[MATERIAL TO PROCESS]
+++++
(** * GitStory: the line diff of the [DiffViewer] component

    A shallow embedding of the diff logic of [diff-viewer.tsx]: the
    index-aligned [computeDiff] of the current component, the membership
    loop of the earlier component, the split-view flags, the truncation
    banner and the annotation lookup.  JavaScript values are modelled as
    follows: a string is a [string], a possibly [undefined] string is an
    [option string], an array is a [list] read with stdpp's lookup
    ([l !! i] is [None] where JavaScript gives [undefined]), a [Set] of
    strings is a [gset string], and a loop whose exit is not evident is a
    fuelled iteration that returns [None] when the fuel runs out. *)

From stdpp Require Import base list strings gmap sorting.
From Stdlib Require Import ZArith Ascii.
Open Scope string_scope.
Open Scope list_scope.
Open Scope nat_scope.

(** ** JavaScript helpers *)

Module JS.

(** The line feed, the separator of [split("\n")]. *)
Definition nl : ascii := ascii_of_nat 10.

(** [s.split("\n")]: the pieces of [s] between line feeds.  The result is
    never empty: the empty string splits into one empty piece. *)
Fixpoint split (s : string) : list string :=
  match s with
  | EmptyString => [EmptyString]
  | String c rest =>
      if decide (c = nl) then EmptyString :: split rest
      else match split rest with
           | l :: ls => String c l :: ls
           | [] => [String c EmptyString] (* not taken: [split] is never empty *)
           end
  end.

(** [lines.join("\n")], used to write multi-line inputs. *)
Fixpoint join (lines : list string) : string :=
  match lines with
  | [] => EmptyString
  | [l] => l
  | l :: ls => l +:+ String nl (join ls)
  end.

(** Truthiness of a possibly undefined string: defined and not empty. *)
Definition truthy (x : option string) : bool :=
  match x with
  | Some (String _ _) => true
  | _ => false
  end.

(** [x || e] with [e] the empty string. *)
Definition or_empty (x : option string) : string :=
  if truthy x then default EmptyString x else EmptyString.

(** [arr.includes(x)] on an array of strings: [undefined] is never an
    element. *)
Definition includes (arr : list string) (x : option string) : bool :=
  match x with
  | Some s => bool_decide (s ∈ arr)
  | None => false
  end.

(** A [while (cond) body] loop run with bounded fuel: [Some] of the exit
    state, or [None] when [fuel] iterations did not reach the exit. *)
Fixpoint while {St : Type} (cond : St → bool) (body : St → St)
    (fuel : nat) (st : St) : option St :=
  match fuel with
  | 0 => None
  | S fuel' => if cond st then while cond body fuel' (body st) else Some st
  end.

End JS.

(** ** The diff records *)

Inductive LineType := unchanged | removed | added.

#[global] Instance LineType_eq_dec : EqDecision LineType.
Proof. solve_decision. Defined.

Record DiffLine := mkDiffLine {
  type : LineType;
  lineNumber : nat;
  content : string
}.

#[global] Instance DiffLine_eq_dec : EqDecision DiffLine.
Proof. solve_decision. Defined.

(** ** [computeDiff]: the index-aligned diff of the current component *)

Definition MAX_LINES : nat := 500.

(** One pass of the body of the [for] loop at index [i]: the records pushed
    onto [result]. *)
Definition loopBody (before after : list string) (i : nat)
    (result : list DiffLine) : list DiffLine :=
  let beforeLine := before !! i in
  let afterLine := after !! i in
  match beforeLine, afterLine with
  | None, Some a =>
      result ++ [mkDiffLine added (i + 1) a]
  | Some b, None =>
      result ++ [mkDiffLine removed (i + 1) b]
  | _, _ =>
      if decide (beforeLine = afterLine) then
        result ++ [mkDiffLine unchanged (i + 1) (JS.or_empty afterLine)]
      else
        (result ++ [mkDiffLine removed (i + 1) (JS.or_empty beforeLine)])
          ++ [mkDiffLine added (i + 1) (JS.or_empty afterLine)]
  end.

(** [for (let i = ...; i < maxLen; i++)] with [n] passes left: the bound is
    fixed before the loop and [i] moves by one, so the loop is counted. *)
Fixpoint forLoop (before after : list string) (n i : nat)
    (result : list DiffLine) : list DiffLine :=
  match n with
  | 0 => result
  | S n' => forLoop before after n' (S i) (loopBody before after i result)
  end.

Definition computeDiff (beforeCode afterCode : option string) : list DiffLine :=
  let beforeLines := JS.split (JS.or_empty beforeCode) in
  let afterLines := JS.split (JS.or_empty afterCode) in
  let before := take MAX_LINES beforeLines in
  let after := take MAX_LINES afterLines in
  let maxLen := Nat.max (length before) (length after) in
  forLoop before after maxLen 0 [].

(** The same loop as a [while] over the pair of [i] and [result], where
    running out of fuel is visible. *)
Definition computeDiffFuel (fuel : nat) (beforeCode afterCode : option string)
    : option (list DiffLine) :=
  let beforeLines := JS.split (JS.or_empty beforeCode) in
  let afterLines := JS.split (JS.or_empty afterCode) in
  let before := take MAX_LINES beforeLines in
  let after := take MAX_LINES afterLines in
  let maxLen := Nat.max (length before) (length after) in
  snd <$> JS.while (λ st, Nat.ltb (fst st) maxLen)
            (λ st, (S (fst st), loopBody before after (fst st) (snd st)))
            fuel (0, []).


(** ** The rest of the current component: banner, split view, annotations *)

Inductive AnnotationType := info | warning | error | insight.

Module Annotation.
(** [line] is a JavaScript number supplied from outside: any integer. *)
Record t := mk {
  line : Z;
  message : string;
  type : AnnotationType
}.
End Annotation.

#[global] Instance AnnotationType_eq_dec : EqDecision AnnotationType.
Proof. solve_decision. Defined.

#[global] Instance Annotation_eq_dec : EqDecision Annotation.t.
Proof. solve_decision. Defined.

Module DiffViewer.

Section Props.
Variables beforeCode afterCode : option string.

Definition diffLines : list DiffLine := computeDiff beforeCode afterCode.

Definition beforeLines : list string := JS.split (JS.or_empty beforeCode).
Definition afterLines : list string := JS.split (JS.or_empty afterCode).

(** [new Set(beforeLines)], [new Set(afterLines)]: built from the whole
    texts, not from their first 500 lines. *)
Definition beforeLinesSet : gset string := list_to_set beforeLines.
Definition afterLinesSet : gset string := list_to_set afterLines.

(** The condition of the truncation banner and the number it shows. *)
Definition truncated : bool :=
  Nat.ltb 500 (length beforeLines) || Nat.ltb 500 (length afterLines).
Definition fullFileLines : nat :=
  Nat.max (length beforeLines) (length afterLines).

(** Split view: the flag of a line of the before column and of a line of
    the after column. *)
Definition isRemoved (line : string) : bool :=
  negb (bool_decide (line ∈ afterLinesSet)).
Definition isAdded (line : string) : bool :=
  negb (bool_decide (line ∈ beforeLinesSet)).

(** The rows of the two columns: number shown, flag, text. *)
Definition splitBefore : list (nat * bool * string) :=
  imap (λ idx line, (idx + 1, isRemoved line, line)) (take 500 beforeLines).
Definition splitAfter : list (nat * bool * string) :=
  imap (λ idx line, (idx + 1, isAdded line, line)) (take 500 afterLines).

(** The three counts of the header. *)
Definition additions : nat :=
  length (filter (λ l, type l = added) diffLines).
Definition deletions : nat :=
  length (filter (λ l, type l = removed) diffLines).
Definition unchangedCount : nat :=
  length (filter (λ l, type l = unchanged) diffLines).

(** The height of the two panels of the split view, in pixels. *)
Definition lineHeight : nat := 24.
Definition maxLines : nat :=
  Nat.min (Nat.max (length beforeLines) (length afterLines)) 500.
Definition panelHeight : nat := Nat.min (maxLines * lineHeight) 720.
End Props.

(** [annotations.find((a) => a.line === lineNumber)]. *)
Definition getAnnotationForLine (annotations : list Annotation.t)
    (lineNumber : nat) : option Annotation.t :=
  find (λ a, bool_decide (Annotation.line a = Z.of_nat lineNumber)) annotations.

(** Unified view: each record with the annotation looked up at its
    [lineNumber].  Split view, after column: each row with the annotation
    looked up at its number.  (The annotation is drawn under the row when
    [showAnnotations] is on.) *)
Definition unifiedRows (beforeCode afterCode : option string)
    (annotations : list Annotation.t) : list (DiffLine * option Annotation.t) :=
  (λ line, (line, getAnnotationForLine annotations (lineNumber line)))
    <$> diffLines beforeCode afterCode.
Definition splitAfterAnnotations (afterCode : option string)
    (annotations : list Annotation.t)
    : list (nat * string * option Annotation.t) :=
  imap (λ idx line, (idx + 1, line, getAnnotationForLine annotations (idx + 1)))
    (take 500 (afterLines afterCode)).

End DiffViewer.

(** ** The loop of the earlier component *)

Module Legacy.

Record LoopState := mkLoopState {
  beforeIdx : nat;
  afterIdx : nat;
  diffLines : list DiffLine
}.

Section Loop.
Variables beforeLines afterLines : list string.

Definition cond (st : LoopState) : bool :=
  Nat.ltb (beforeIdx st) (length beforeLines)
  || Nat.ltb (afterIdx st) (length afterLines).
+++++
[EXERCISE DIRECTIONS] Using the listing above, return word for word each line from the one that has "A shallow embedding" through the one that has "banner and the annotation", and no line outside that range.

[RESPONSE BOX]
    A shallow embedding of the diff logic of [diff-viewer.tsx]: the
    index-aligned [computeDiff] of the current component, the membership
    loop of the earlier component, the split-view flags, the truncation
    banner and the annotation lookup.  JavaScript values are modelled as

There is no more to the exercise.